## Exercise description:
Starting with the line that contains "(** The calls one epoch causes. *)" and stopping after the line that contains "repeat match goal with |- context [AfterEpochEnd", return each line below exactly as written, with no others.

Top of Records for this task

(* ===== verification/EpochsProps.v ===== *)
(** * Properties of the epochs module

    What a block does to the stored epochs and which hooks it runs, the
    arithmetic of epoch numbers over a sequence of blocks, catching up after a
    halt, and the genesis round trip. *)

From S2P Require Import Prelude Keepers Epochs.

(** ** The hooks a block runs *)

Inductive hook_call : Type :=
  | CallAfterEnd (identifier : string) (number : Z)
  | CallBeforeStart (identifier : string) (number : Z).

(** The calls one epoch causes. *)
Definition hook_calls (ctx : Ctx) (e : EpochInfo) : list hook_call :=
  if starts ctx e then [CallBeforeStart (Identifier e) 1]
  else if ends ctx e then
    [CallAfterEnd (Identifier e) (CurrentEpoch e +i 1);
     CallBeforeStart (Identifier e) (CurrentEpoch e +i 1)]
  else [].

Definition run_call {X} (hooks : EpochHooks X) (ctx : Ctx) (c : hook_call) : M X unit :=
  match c with
  | CallAfterEnd id n => AfterEpochEnd hooks ctx id n
  | CallBeforeStart id n => BeforeEpochStart hooks ctx id n
  end.

Lemma foreach_app {S A} (l k : list A) (body : A → M S unit) s :
  foreach (l ++ k) body s = (foreach l body ;;; foreach k body) s.
Proof.
  revert s. induction l as [|a l IH]; intros s; simpl; [done|].
  unfold bind. by destruct (body a s) as [[[]| |] s1]; rewrite ?IH.
Qed.

Section hooks.
Context {X : Type} (hooks : EpochHooks X).

Lemma begin_epoch_calls ctx e (s : epoch_state X) :
  ∃ s', begin_epoch hooks ctx e s =
        (match (foreach (hook_calls ctx e) (run_call hooks ctx) (es_ext s)).1 with
         | Ok _ => Ok false | Err er => Err er | Panic => Panic end, s') ∧
        es_ext s' = (foreach (hook_calls ctx e) (run_call hooks ctx) (es_ext s)).2.
Proof.
  unfold begin_epoch, hook_calls. fold (starts ctx e) (ends ctx e) (at_height ctx e).
  destruct (starts ctx e); [|destruct (ends ctx e)]; simpl; [| |by exists s];
    unfold bind, modify, run_hook, zoom, ret; simpl;
    repeat match goal with |- context [AfterEpochEnd ?h ?c ?i ?n ?x] =>
      destruct (AfterEpochEnd h c i n x) as [[[]| |] ?]; simpl end;
    repeat match goal with |- context [BeforeEpochStart ?h ?c ?i ?n ?x] =>
      destruct (BeforeEpochStart h c i n x) as [[[]| |] ?]; simpl end; by eexists.
Qed.

Lemma iterate_calls ctx l (s : epoch_state X) :
  let r := iterate l (begin_epoch hooks ctx) s in
  (r.1, es_ext r.2) = foreach (flat_map (hook_calls ctx) l) (run_call hooks ctx) (es_ext s).
Proof.
  revert s. induction l as [|e l IH]; intros s; simpl; [done|].
  rewrite foreach_app. unfold bind.
  destruct (begin_epoch_calls ctx e s) as (s1 & -> & Hs1).
  destruct (foreach (hook_calls ctx e) _ _) as [[[]| |] x1]; simpl in *; subst; auto.
Qed.
End hooks.

(** A block runs exactly the hooks of the epochs that start or end in it,
    in the order of the identifiers, [AfterEpochEnd] before [BeforeEpochStart],
    and stops at the first panic of a hook.  Both hooks of an epoch that ends
    get the number of the epoch that starts. *)
Lemma begin_blocker_hooks {X} (hooks : EpochHooks X) ctx (s : epoch_state X) :
  let r := BeginBlocker hooks ctx s in
  (r.1, es_ext r.2) =
  foreach (flat_map (hook_calls ctx) (AllEpochInfos s)) (run_call hooks ctx) (es_ext s).
Proof. apply iterate_calls. Qed.

(** ** The stored epochs *)

Lemma NoDup_all_ids {X} (s : epoch_state X) :
  (∀ k e, epochs s !! k = Some e → Identifier e = k) → NoDup (map Identifier (AllEpochInfos s)).
Proof.
  intros Hkey. unfold AllEpochInfos.
  replace (map Identifier (kv_iter (epochs s)).*2) with (kv_iter (epochs s)).*1; [auto with evmos|].
  assert (Hall : Forall (λ ke, Identifier ke.2 = ke.1) (kv_iter (epochs s))).
  { apply Forall_forall. intros [k e] He. apply elem_of_kv_iter in He. simpl. eauto. }
  induction Hall as [|[k e] l Hk _ IH]; [done|]. csimpl. simpl in Hk. by rewrite Hk, IH.
Qed.


(** Over any sequence of blocks, epoch number [n] of an identifier starts
    exactly [n - 1] durations after the start time, and a block advances the
    number by at most one. *)
Lemma epoch_numbers_invariant {X} (hooks : EpochHooks X) blocks n s s' k e :
  epochs_wf n s → n + Z.of_nat (length blocks) < 2^63 →
  run_blocks hooks blocks s = (Ok tt, s') → GetEpochInfo s' k = Some e →
  Identifier e = k ∧ 0 ≤ CurrentEpoch e ≤ n + Z.of_nat (length blocks) ∧
  (EpochCountingStarted e = true →
   1 ≤ CurrentEpoch e ∧
   CurrentEpochStartTime e = ei_StartTime e + (CurrentEpoch e - 1) * Duration e).
Proof.
  intros Hwf Hn Hrun He.
  destruct (run_blocks_wf hooks blocks n s s' Hwf Hn Hrun k e He) as (? & Hi & ?). auto.
Qed.

(** C38: after a halt, a started epoch catches up one number per block and then
    stays: after enough blocks at time [t] its number is that of the interval
    that contains [t]. *)
Theorem epochs_catch_up {X} (hooks : EpochHooks X) ctx (n : nat) s k e :
  hooks_total hooks →
  (∀ k e, epochs s !! k = Some e → Identifier e = k) →
  GetEpochInfo s k = Some e → epoch_inv e → EpochCountingStarted e = true → 0 < Duration e →
  ei_StartTime e < BlockTime ctx → epoch_number e (BlockTime ctx) < 2^63 - 1 →
  CurrentEpoch e ≤ epoch_number e (BlockTime ctx) →
  epoch_number e (BlockTime ctx) - CurrentEpoch e ≤ Z.of_nat n →
  ∃ s' e', run_blocks hooks (replicate n ctx) s = (Ok tt, s') ∧
    GetEpochInfo s' k = Some e' ∧ CurrentEpoch e' = epoch_number e (BlockTime ctx).
Proof.
  intros Ht Hkey He Hi Hst HD HT Hov Hle Hn.
  destruct (run_blocks_total hooks (replicate n ctx) s Ht) as [s' Hrun].
  exists s', (Nat.iter n (epoch_tick ctx) e). split; [done|]. split.
  - unfold GetEpochInfo in *. by rewrite (run_same_block hooks ctx n s s' Hkey Hrun), lookup_fmap, He.
  - rewrite ticks_reach by done. lia.
Qed.

(** ** Genesis *)

Lemma validate_epochs_nodup seen l :
  validate_epochs seen l = Ok tt →
  NoDup (map Identifier l) ∧ (∀ e, e ∈ l → Identifier e ∉ seen) ∧
  Forall (λ e, is_blank (Identifier e) = false ∧ Duration e ≠ 0 ∧ 0 ≤ CurrentEpoch e ∧
               0 ≤ CurrentEpochStartHeight e) l.
Proof.
  revert seen. induction l as [|e l IH]; intros seen; simpl.
  { intros _. split; [constructor|]. split; [set_solver|constructor]. }
  unfold EpochInfo_Validate. intros Hv. inv_ok. bool_hyps.
  match goal with Hr : validate_epochs _ _ = _ |- _ => apply IH in Hr as (Hnd & Hni & Hf) end.
  split; [|split].
  - constructor; [|done]. intros Hin. apply list_elem_of_In, in_map_iff in Hin as (e' & He' & Hin).
    apply list_elem_of_In in Hin. specialize (Hni e' Hin). set_solver.
  - intros e' He'. apply elem_of_cons in He' as [->|He']; [done|]. specialize (Hni e' He'). set_solver.
  - constructor; auto.
Qed.

(** What genesis stores for an epoch. *)
Definition init_epoch (ctx : Ctx) (e : EpochInfo) : EpochInfo :=
  mkEpoch (Identifier e) (if ei_StartTime e =? zero_time then BlockTime ctx else ei_StartTime e)
    (Duration e) (CurrentEpoch e) (CurrentEpochStartTime e) (EpochCountingStarted e) (BlockHeight ctx).

Lemma init_lookup {X} ctx gs (s s' : epoch_state X) k :
  NoDup (map Identifier gs) →
  epochs_InitGenesis ctx gs s = (Ok tt, s') →
  epochs s' !! k =
  match list_find (λ e, Identifier e = k) gs with
  | Some (_, e) => Some (init_epoch ctx e) | None => epochs s !! k end.
Proof.
  unfold epochs_InitGenesis. revert s. induction gs as [|e gs IH]; intros s Hnd Hrun; simpl in *.
  { by inv_ok. }
  apply NoDup_cons in Hnd as [Hni Hnd].
  apply bind_ok in Hrun as ([] & s1 & H1 & Hrun). unfold modify in H1. injection H1 as <-.
  rewrite (IH _ Hnd Hrun). simpl.
  destruct (list_find (λ e, Identifier e = k) gs) as [[i e']|] eqn:Ef; simpl.
  - apply list_find_Some in Ef as (Hl & Hid & _). case_decide as Hd; [|done].
    exfalso. apply Hni. rewrite Hd, <- Hid. apply list_elem_of_In, in_map, list_elem_of_In.
    by eapply list_elem_of_lookup_2.
  - rewrite lookup_insert. unfold init_epoch. repeat case_decide; simpl; congruence.
Qed.

Lemma init_total {X} ctx gs (s : epoch_state X) : ∃ s', epochs_InitGenesis ctx gs s = (Ok tt, s').
Proof.
  unfold epochs_InitGenesis. revert s.
  induction gs as [|e gs IH]; intros s; simpl; [by eexists|]. apply IH.
Qed.

(** A genesis state that passes [Validate] has no duplicated identifier, and
    initialising an empty store with it and exporting gives back every entry
    (with its start time and height filled in) and nothing else. *)
Lemma epochs_genesis_roundtrip {X} ctx gs ev (x : X) :
  epochs_GenesisState_Validate gs = Ok tt →
  NoDup (map Identifier gs) ∧
  ∃ s', epochs_InitGenesis ctx gs (mkES ∅ ev x) = (Ok tt, s') ∧
    epochs_ExportGenesis s' ≡ₚ map (init_epoch ctx) gs.
Proof.
  intros Hv. apply validate_epochs_nodup in Hv as (Hnd & _ & _). split; [done|].
  destruct (init_total ctx gs (mkES ∅ ev x)) as [s' Hrun]. exists s'. split; [done|].
  unfold epochs_ExportGenesis, AllEpochInfos. rewrite kv_iter_perm.
  assert (He : epochs s' = list_to_map (map (λ e, (Identifier e, init_epoch ctx e)) gs)).
  { apply map_eq. intros k. rewrite (init_lookup ctx gs _ s' k Hnd Hrun). simpl.
    clear Hrun Hnd. rewrite lookup_empty. induction gs as [|e gs IH]; [done|]. simpl.
    rewrite lookup_insert. rewrite <- IH. unfold init_epoch.
    repeat case_decide; try congruence.
    by destruct (list_find _ gs) as [[? ?]|]. }
  rewrite He, map_to_list_to_map.
  - rewrite <- list_fmap_compose. done.
  - by rewrite <- list_fmap_compose.
Qed.

(** ** Witnesses *)

Section samples.
Local Open Scope string_scope.

(** Hooks that record their calls. *)
Definition log_hooks : EpochHooks (list hook_call) :=
  mkHooks (λ _ id n, modify (λ l, (l ++ [CallAfterEnd id n])%list))
          (λ _ id n, modify (λ l, (l ++ [CallBeforeStart id n])%list)).

Lemma log_hooks_total : hooks_total log_hooks.
Proof. intros ctx id n x. split; by eexists. Qed.

Definition block_at (t h : Z) : Ctx := mkCtx (from_unix t) h "evmos_9001-2".

(** A day counter at its third day, started at second 1000. *)
Definition day3 : EpochInfo :=
  mkEpoch DayEpochID (from_unix 1000) (hour * 24) 3 (from_unix 1000 + 2 * (hour * 24)) true 7.
Definition sample_epochs : epoch_state (list hook_call) := mkES {[ DayEpochID := day3 ]} [] [].

Lemma sample_keys k e : epochs sample_epochs !! k = Some e → Identifier e = k.
Proof. simpl. rewrite lookup_singleton_Some. by intros [<- <-]. Qed.

Lemma sample_wf : epochs_wf 3 sample_epochs.
Proof.
  intros k e. simpl. rewrite lookup_singleton_Some. intros [<- <-].
  split; [done|]. split; [intros _|]; simpl; lia.
Qed.

(** The epoch that ends is number 3; both hooks are called with number 4. *)
Example ending_epoch_hook_number :
  es_ext (BeginBlocker log_hooks (block_at (1000 + 3 * 86400 + 5) 8) sample_epochs).2 =
  [CallAfterEnd "day" 4; CallBeforeStart "day" 4].
Proof. vm_compute. reflexivity. Qed.


Lemma epoch_numbers_invariant_witness :
  CurrentEpochStartTime (epoch_tick (block_at 500000 9) day3) =
  ei_StartTime day3 + (4 - 1) * Duration day3.
Proof.
  destruct (epoch_numbers_invariant log_hooks [block_at 500000 9] 3 sample_epochs
    (run_blocks log_hooks [block_at 500000 9] sample_epochs).2 DayEpochID
    (epoch_tick (block_at 500000 9) day3)) as (_ & _ & Hs).
  - apply sample_wf.
  - simpl. lia.
  - vm_compute. reflexivity.
  - vm_compute. reflexivity.
  - destruct Hs as [_ Hs]; [vm_compute; reflexivity|].
    rewrite Hs. vm_compute. reflexivity.
Defined.

Lemma epochs_catch_up_witness :
  ∃ s' e', run_blocks log_hooks (replicate 3 (block_at (1000 + 5 * 86400 + 1) 9)) sample_epochs = (Ok tt, s') ∧
    GetEpochInfo s' DayEpochID = Some e' ∧ CurrentEpoch e' = 6.
Proof.
  assert (En : 6 = epoch_number day3 (BlockTime (block_at (1000 + 5 * 86400 + 1) 9)))
    by (vm_compute; reflexivity).
  rewrite En.
  apply epochs_catch_up; try rewrite <- En;
    try (exact log_hooks_total); try (exact sample_keys); try (vm_compute; done).
Defined.

Lemma epochs_genesis_roundtrip_witness :
  NoDup (map Identifier DefaultGenesisState) ∧
  ∃ s', epochs_InitGenesis (block_at 77 1) DefaultGenesisState (mkES ∅ [] tt) = (Ok tt, s') ∧
    epochs_ExportGenesis s' ≡ₚ map (init_epoch (block_at 77 1)) DefaultGenesisState.
Proof. apply epochs_genesis_roundtrip. vm_compute. reflexivity. Defined.
End samples.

Bottom of Records for this task

## Completed task:
(** The calls one epoch causes. *)
Definition hook_calls (ctx : Ctx) (e : EpochInfo) : list hook_call :=
  if starts ctx e then [CallBeforeStart (Identifier e) 1]
  else if ends ctx e then
    [CallAfterEnd (Identifier e) (CurrentEpoch e +i 1);
     CallBeforeStart (Identifier e) (CurrentEpoch e +i 1)]
  else [].

Definition run_call {X} (hooks : EpochHooks X) (ctx : Ctx) (c : hook_call) : M X unit :=
  match c with
  | CallAfterEnd id n => AfterEpochEnd hooks ctx id n
  | CallBeforeStart id n => BeforeEpochStart hooks ctx id n
  end.

Lemma foreach_app {S A} (l k : list A) (body : A → M S unit) s :
  foreach (l ++ k) body s = (foreach l body ;;; foreach k body) s.
Proof.
  revert s. induction l as [|a l IH]; intros s; simpl; [done|].
  unfold bind. by destruct (body a s) as [[[]| |] s1]; rewrite ?IH.
Qed.

Section hooks.
Context {X : Type} (hooks : EpochHooks X).

Lemma begin_epoch_calls ctx e (s : epoch_state X) :
  ∃ s', begin_epoch hooks ctx e s =
        (match (foreach (hook_calls ctx e) (run_call hooks ctx) (es_ext s)).1 with
         | Ok _ => Ok false | Err er => Err er | Panic => Panic end, s') ∧
        es_ext s' = (foreach (hook_calls ctx e) (run_call hooks ctx) (es_ext s)).2.
Proof.
  unfold begin_epoch, hook_calls. fold (starts ctx e) (ends ctx e) (at_height ctx e).
  destruct (starts ctx e); [|destruct (ends ctx e)]; simpl; [| |by exists s];
    unfold bind, modify, run_hook, zoom, ret; simpl;
    repeat match goal with |- context [AfterEpochEnd ?h ?c ?i ?n ?x] =>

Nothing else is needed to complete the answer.